Most folks get enough from whole-grain bread and cereal, but there are other stellar foods to help top up your copper supply:

  • oysters (just 3 medium oysters give you what you need for the day!)
  • crab meat (3 ounces = your daily recommended value)
  • cashews (a couple of handfuls = your daily recommended value)
  • sunflower seeds (a couple of handfuls = your daily recommended value)
  • broccoli
  • potatoes
  • bananas

Eventually, a copper deficiency can lead to anemia, pancytopenia, or ataxia.

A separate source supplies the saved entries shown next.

(* ===== verification/EvaluateRoute.v ===== *)
(** * What evaluating a rule means over HTTP

    The route [POST /v1/matches/evaluate] from its headers and body to the
    tables and events: [evaluate_matches_route] composes the caller's
    identity, the rule's visibility, its source scope and threshold, and the
    historical search and its evidence. *)

From stdpp Require Import strings relations gmap.
From S2P Require Import Prelude Ordered RustStr Floats Externals Samples HttpError.
From S2P Require Import SourceScope Alerts Indexing Auth AuthSpec WorkerAuth Database.
From S2P Require Import AlertStore AlertStoreSpec ReverseMatch ReverseMatchSpec Store StoreSpec.
From S2P Require Import Server Routes Changes Isolation ServerSpec Integrity Reachability PageRoute.

Section EvaluateRoute.
Context `{UuidLib, DigestLib, InterfacesLib, PgLib, Deployment, RowDecoders, UrlLib,
  HeaderLib, JsonLib, Base64Lib, HmacLib}.

(** The active rule a caller may see. *)
Record visible_rule (db : Database) (auth : AuthContext) (id : Uuid) (ru : RuleRow)
    (v : RuleRevisionRow) : Prop := {
  vr_row : (ru, v) ∈ rule_rows db;
  vr_id : ru_id ru = id;
  vr_tenant : ru_tenant_id ru = tenant_id auth;
  vr_permitted : tenant_admin auth = true \/ ru_owner_subject ru = subject auth
}.

Lemma require_alert_rule_run auth id w :
  alerts_wf (w_db w) ->
  exists r w', require_alert_rule (tenant_id auth) id (subject auth) (is_tenant_admin auth) w = (r, w') /\
    w_db w' = w_db w /\
    forall rule, r = Ok rule -> exists ru v, visible_rule (w_db w) auth id ru v /\
      decode_alert_rule (ru, v) = Ok rule.
Proof.
  intros Hwf. unfold require_alert_rule, is_tenant_admin. rewrite M_bind_run.
  destruct (get_alert_rule_run (tenant_id auth) id (subject auth) (tenant_admin auth) w Hwf)
    as (w' & [Hd _] & E).
  rewrite E. destruct (text_ok (subject auth)).
  2:{ do 2 eexists. split; [reflexivity|]. by split. }
  destruct (head _) as [[ru v]|] eqn:Eh; cbn [decode_optional].
  2:{ do 2 eexists. split; [reflexivity|]. by split. }
  apply permitted_row_head in Eh as (Hr & Hi & Ht & Hp).
  destruct (decode_alert_rule (ru, v)) as [rule|e] eqn:Ed.
  2:{ do 2 eexists. split; [reflexivity|]. by split. }
  do 2 eexists. split; [reflexivity|]. split; [done|]. intros ? [= <-]. exists ru, v.
  split; [|done]. constructor; try done. by rewrite orb_true_iff, bool_decide_eq_true in Hp.
Qed.

(** The events that announce matches to the rule's owner. *)
Record announces (tenant : Uuid) (owner : str) (m : MatchCandidate) (event : TenantEvent Body) : Prop := {
  ae_tenant : te_tenant_id event = tenant /\ ev_tenant_id (te_payload event) = tenant;
  ae_audience : te_audience event = SubjectOrTenantAdministrators owner;
  ae_type : ev_event_type (te_payload event) = lit "match.candidate";
  ae_data : ev_data (te_payload event) = MatchBody m
}.

Lemma publish_matches_run tenant owner ms s :
  exists s' events, publish_matches tenant owner ms s = (Ok tt, s') /\ tables s' = tables s /\
    sv_events s' = sv_events s ++ events /\ Forall2 (announces tenant owner) ms events.
Proof.
  revert s. induction ms as [|m ms IH]; intros s; cbn [publish_matches].
  - exists s, []. rewrite app_nil_r. by repeat split.
  - rewrite handler_bind_run. unfold publish_event at 1. rewrite handler_bind_run. cbn.
    match goal with |- context [publish_matches _ _ _ ?s1] => destruct (IH s1) as (s' & evs & -> & Ht & He & Hf) end.
    eexists s', (_ :: evs). split; [reflexivity|]. split; [exact Ht|]. split.
    + rewrite He. cbn. by rewrite <-app_assoc.
    + constructor; [by repeat split | exact Hf].
Qed.

Context (state : AppState) (headers : HeaderMap) (unix_now : Z).

(** A request the evaluation is reached with: the caller, the rule and its
    revision, the sources the search is confined to and the threshold. *)
Record evaluable (db : Database) (input : EvaluateMatchesRequest) (auth : AuthContext) (ru : RuleRow)
    (v : RuleRevisionRow) (scope sources : list Uuid) (threshold : f64) : Prop := {
  el_auth : authenticate_at (as_auth state) headers unix_now = Ok auth;
  el_ready : as_db state = true /\ as_schema_ready state = true;
  el_requested : is_finite (er_threshold input) = true /\ f64_in_unit (er_threshold input) = true;
  el_rule : visible_rule db auth (er_alert_rule_id input) ru v;
  el_enabled : rr_enabled v = true;
  el_model : ep_model (sr_embedding (er_search input)) = rr_embedding_model v;
  el_filters : parse_source_filter_ids (rr_source_filters v) = Ok scope;
  el_sources : constrain_search_sources (rr_source_filters v) (sr_source_ids (er_search input)) = Ok sources;
  el_threshold : exists own, json_f32 (rr_similarity_threshold v) = Some own /\
    threshold = fmax (er_threshold input) (f64_of_f32 own)
}.

(** Evidence an evaluation may keep: of the caller's tenant, the rule and its
    active revision, for a stored page of a source in the rule's scope. *)
Definition evaluation_evidence (db : Database) (input : EvaluateMatchesRequest) (auth : AuthContext)
    (v : RuleRevisionRow) (scope sources : list Uuid) (threshold : f64) (c : CandidateRow) : Prop :=
  historical_evidence (tenant_id auth) (er_alert_rule_id input) (rr_id v) threshold db
    (with_source_ids (er_search input) sources) c /\
  exists e rev p, e ∈ embeddings db /\ rev ∈ page_revisions db /\ p ∈ pages db /\
    mc_embedding_id c = Some (em_id e) /\ em_revision_id e = pv_id rev /\ mc_revision_id c = pv_id rev /\
    pv_page_id rev = pg_id p /\ pg_tenant_id p = tenant_id auth /\ (scope = [] \/ pg_source_id p ∈ scope).

Lemma constrained_in_scope filters requested scope sources :
  parse_source_filter_ids filters = Ok scope -> constrain_search_sources filters requested = Ok sources ->
  scope = [] \/ sources <> [] /\ forall u, u ∈ sources -> u ∈ scope.
Proof.
  unfold constrain_search_sources. intros -> Hc. cbn [mbind result_bind] in Hc.
  destruct (nonempty scope) eqn:Es; cbn [negb] in Hc; [right | by left; destruct scope].
  destruct (nonempty (btree_of_list requested)) eqn:Er; cbn [negb] in Hc.
  - apply reject_ok in Hc as [Hx [= <-]]. split; [by destruct (btree_of_list requested)|].
    intros u Hu. apply existsb_false_Forall in Hx. rewrite Forall_forall in Hx. specialize (Hx u Hu).
    apply negb_false_iff in Hx. bool_prop. by apply elem_of_btree_of_list.
  - injection Hc as <-. split.
    + intros E%(proj1 (btree_of_list_nil_iff _)). by subst.
    + intros u Hu. by apply elem_of_btree_of_list.
Qed.

Lemma evidence_in_scope db input auth ru v scope sources threshold c :
  evaluable db input auth ru v scope sources threshold ->
  historical_evidence (tenant_id auth) (er_alert_rule_id input) (rr_id v) threshold db
    (with_source_ids (er_search input) sources) c ->
  evaluation_evidence db input auth v scope sources threshold c.
Proof.
  intros He Hh. split; [exact Hh|].
  destruct Hh as (_ & _ & _ & _ & _ & _ & hit & (e & rev & p & d & Hin & Hrev & Hp & Hid & _ & _ & _ & _ & _ &
    Hr & Her & _ & _ & Hpg & Hpt & Hs & Hsrc & _) & Hce & Hcr & _).
  exists e, rev, p. do 3 (split; [done|]). split; [congruence|]. split; [done|].
  split; [congruence|]. do 2 (split; [done|]).
  destruct (constrained_in_scope _ _ _ _ (el_filters _ _ _ _ _ _ _ _ He) (el_sources _ _ _ _ _ _ _ _ He))
    as [->|[Hne Hsub]]; [by left | right].
  destruct Hsrc as [Hnil|Hin']; [done | by apply Hsub].
Qed.

Ltac refused := split; [left; split | ].

(** C7: evaluating a rule over HTTP.  The tables change only for an
    authenticated caller who may see the rule, when it is active and enabled
    and its model is the search's; and then they only gain evidence of the
    caller's tenant, of that rule and its active revision, each row for a
    stored page whose source is in the rule's scope, at the higher of the
    requested threshold and the rule's.  A 200 answers with at most the
    requested number of matches, every one of them kept, and announces each
    in order to the rule's owner and the tenant's administrators; any other
    answer announces nothing. *)
Theorem evaluate_matches_outcome input s :
  reachable s ->
  let '(r, s') := evaluate_matches_route state headers unix_now input s in
  (tables s' = tables s /\ (forall answer, r <> Ok answer) \/
   exists auth ru v scope sources threshold new,
     evaluable (tables s) input auth ru v scope sources threshold /\
     tables s' = set_candidates (fun l => l ++ new) (tables s) /\
     Forall (evaluation_evidence (tables s) input auth v scope sources threshold) new /\
     forall code body, r = Ok (code, body) ->
       exists ms events, code = StatusCode.OK /\ body = MatchesBody ms /\
         length ms <= N.to_nat (sr_limit (er_search input)) /\
         Forall (kept_match (tenant_id auth) (ru_id ru) (rr_id v) (tables s')) ms /\
         sv_events s' = sv_events s ++ events /\
         Forall2 (announces (tenant_id auth) (ru_owner_subject ru)) ms events) /\
  (forall e, r = Err e -> sv_events s' = sv_events s).
Proof.
  intros Hr. pose proof (reachable_in_order _ Hr) as I. unfold evaluate_matches_route, authenticated, database.
  rewrite check_bind_run. destruct (authenticate_at _ _ _) as [auth|] eqn:Ea; [|by refused].
  cbv zeta. rewrite check_bind_run.
  destruct (negb (is_finite _) || _) eqn:Ereq; [by refused|]. cbn [map_err].
  apply orb_false_elim in Ereq as [Hfin%negb_false_iff Hunit%negb_false_iff].
  rewrite check_bind_run. destruct (search_validate _) as [[]|]; [|by refused]. cbn [map_err].
  rewrite check_bind_run. destruct (require_database state) as [[]|] eqn:Ed; [|by refused].
  rewrite handler_bind_run. unfold store_call at 1.
  destruct (require_alert_rule_run auth (er_alert_rule_id input) (sv_world s) (in_alerts _ I))
    as (r & w' & -> & Hw & Hrule).
  destruct r as [rule|]; [|by refused]. destruct (Hrule rule eq_refl) as (ru & v & Hv & Hdec).
  rewrite check_bind_run. destruct (ar_enabled rule) eqn:Een; [|by refused]. cbn [require_enabled_alert_rule].
  rewrite check_bind_run. destruct (bool_decide _) eqn:Em; [by refused|]. bool_prop.
  rewrite check_bind_run. destruct (constrain_search_sources _ _) as [sources|] eqn:Es; [|by refused].
  cbn [map_err]. rewrite check_bind_run. destruct (search_validate _) as [[]|]; [|by refused]. cbn [map_err].
  rewrite handler_bind_run. unfold store_call at 1. cbn [sv_world sv_events].
  set (threshold := fmax _ _).
  assert (exists scope, parse_source_filter_ids (rr_source_filters v) = Ok scope /\
    evaluable (tables s) input auth ru v scope sources threshold) as (scope & Hsc & Hel).
  { unfold decode_alert_rule in Hdec. apply bind_ok in Hdec as (own & Hown%ok_or_ok & [= <-]).
    cbn in Een, Em, Es. pose proof Es as Hp. apply bind_ok in Hp as (scope & Hp & _). exists scope.
    split; [done|]. unfold require_database in Ed. apply reject_ok in Ed as [Hready Hdb].
    apply negb_false_iff in Hready.
    constructor; try done; [by destruct (as_db state) | by apply dec_stable | by exists own]. }
  assert (ar_revision_id rule = rr_id v /\ ar_owner_subject rule = ru_owner_subject ru) as [Erv Eow].
  { unfold decode_alert_rule in Hdec. by apply bind_ok in Hdec as (own & _ & [= <-]). }
  pose proof (evaluate_run (tenant_id auth) (er_alert_rule_id input) (ar_revision_id rule) threshold
    (with_source_ids (er_search input) sources) w') as Hev.
  destruct (Store.evaluate_matches _ _ _ _ _ w') as [r2 w2]. rewrite Erv, Hw in Hev.
  destruct Hev as [(new & Hnew & Hf) Hms].
  assert (Forall (evaluation_evidence (tables s) input auth v scope sources threshold) new) as Hf'.
  { eapply Forall_impl; [exact Hf|]. intros c. by eapply evidence_in_scope. }
  destruct r2 as [ms|e].
  2:{ split; [right|done]. exists auth, ru, v, scope, sources, threshold, new. by split_and!. }
  destruct (Hms ms eq_refl) as [Hlen Hkept]. rewrite handler_bind_run, Eow.
  match goal with |- context [publish_matches _ _ _ ?s1] =>
    destruct (publish_matches_run (tenant_id auth) (ru_owner_subject ru) ms s1) as (s2 & evs & -> & Ht & He & Ha)
  end.
  split; [right | done]. exists auth, ru, v, scope, sources, threshold, new.
  split; [done|]. split; [by rewrite Ht|]. split; [done|]. intros code body [= <- <-].
  exists ms, evs. split_and!; try done. rewrite Ht. by rewrite (vr_id _ _ _ _ _ (el_rule _ _ _ _ _ _ _ _ Hel)).
Qed.
End EvaluateRoute.

(** ** A rule evaluated against a stored page *)
Module EvaluateExample.
Import SampleUrl SampleDigest AuthExample ReverseExample StoreExample TraceExample PageExample.
(** A rule for the first source only. *)
Definition watch : CreateAlertRule := {|
  name := lit "Launches"; query_text := lit "renewable energy"; embedding_model := model;
  similarity_threshold := fzero; source_filters := [uuid_to_string (uuid_draw 0)];
  delivery_channels := [lit "email"]; enabled := true |}.
Definition with_rule : ServerWorld :=
  (handle AuthExample.env state as_admin 1500 (CreateRecord watch) with_source).2.
(** The page sent twice: the first time leaves the page, the second its
    revision and its vector ([ingest_page_outcome]). *)
Definition send_page (s : ServerWorld) : ServerWorld :=
  (handle WorkerExample.env state as_crawler 1500 (IngestPage (uuid_draw 0) (page_of_request page)) s).2.
Definition with_page : ServerWorld := send_page (send_page with_rule).
Definition evaluation : EvaluateMatchesRequest := {|
  er_alert_rule_id := uuid_draw 1; er_threshold := fzero; er_search := StoreExample.search |}.
End EvaluateExample.
Import AuthExample ReverseExample StoreExample TraceExample PageExample EvaluateExample.

Lemma with_page_reachable : reachable with_page.
Proof.
  exists empty_world. split; [reflexivity|]. unfold with_page, send_page, with_rule, with_source.
  do 4 (eapply rtc_r; [|apply ServerStep]). apply rtc_refl.
Qed.

Lemma evaluate_matches_outcome_witness :
  exists code body s' m event,
    evaluate_matches_route TraceExample.state as_admin 1500 evaluation with_page = (Ok (code, body), s') /\
    body = MatchesBody [m] /\ sv_events s' = sv_events with_page ++ [event] /\
    te_audience event = SubjectOrTenantAdministrators (lit "user-1").
Proof.
  pose proof (evaluate_matches_outcome TraceExample.state as_admin 1500 evaluation with_page
    with_page_reachable) as O.
  assert (exists code m, (evaluate_matches_route TraceExample.state as_admin 1500 evaluation with_page).1 =
    Ok (code, MatchesBody [m])) as (code & m & E) by (do 2 eexists; vm_compute; reflexivity).
  destruct (evaluate_matches_route _ _ _ _ with_page) as [r s'] in O, E |- *.
  cbn [fst] in E. subst r.
  destruct O as [[[_ Hno]|(auth & ru & v & scope & sources & threshold & new & Hel & _ & _ & Hok)] _];
    [destruct (Hno _ eq_refl)|].
  destruct (Hok _ _ eq_refl) as (ms & events & _ & [= <-] & _ & _ & Hev & Hann).
  inversion Hann as [|? event ? ? Ha Hrest]; subst. inversion Hrest; subst.
  exists code, (MatchesBody [m]), s', m, event. do 2 (split; [reflexivity|]). split; [exact Hev|].
  rewrite (ae_audience _ _ _ _ Ha). f_equal.
  assert (map (fun x => ru_owner_subject x.1) (rule_rows (tables with_page)) = [lit "user-1"]) as Er
    by (vm_compute; reflexivity).
  apply list_elem_of_singleton. rewrite <-Er. apply list_elem_of_fmap. exists (ru, v).
  split; [reflexivity|]. destruct Hel as [_ _ _ [Hrow _ _ _] _ _ _ _ _]. exact Hrow.
Defined.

  • Anemia. This means you don’t have enough red blood cells, which interferes with your body’s ability to deliver energy-giving oxygen to your organs and muscles.
  • Pancytopenia. This results from low red and white blood cells *and* platelets. The result is a sub-par immune system, overall weakness, and excess bleeding.
  • Ataxia. According to the National Ataxia Foundation, this neurological condition causes slurred speech, trouble walking, and a greater lack of coordination than usual.

Sometimes long-term copper deficiency also weakens your bones, hair, and skin.

Moral of the story? If you think you have a copper deficiency, talk with your doctor!

The takeaway

  • Copper deficiency is rare, but it can be serious if left untreated.
  • Most folks with a copper deficiency either take too much zinc, have had stomach surgery, or have digestive conditions such as celiac or Crohn’s disease.
  • It’s easy to treat a copper deficiency with supplements or dietary changes. Just don’t self-diagnose and self-treat — too much copper isn’t good for you.
  • If you think you’re deficient, talk with your doc. Most folks can correct low levels within a few weeks.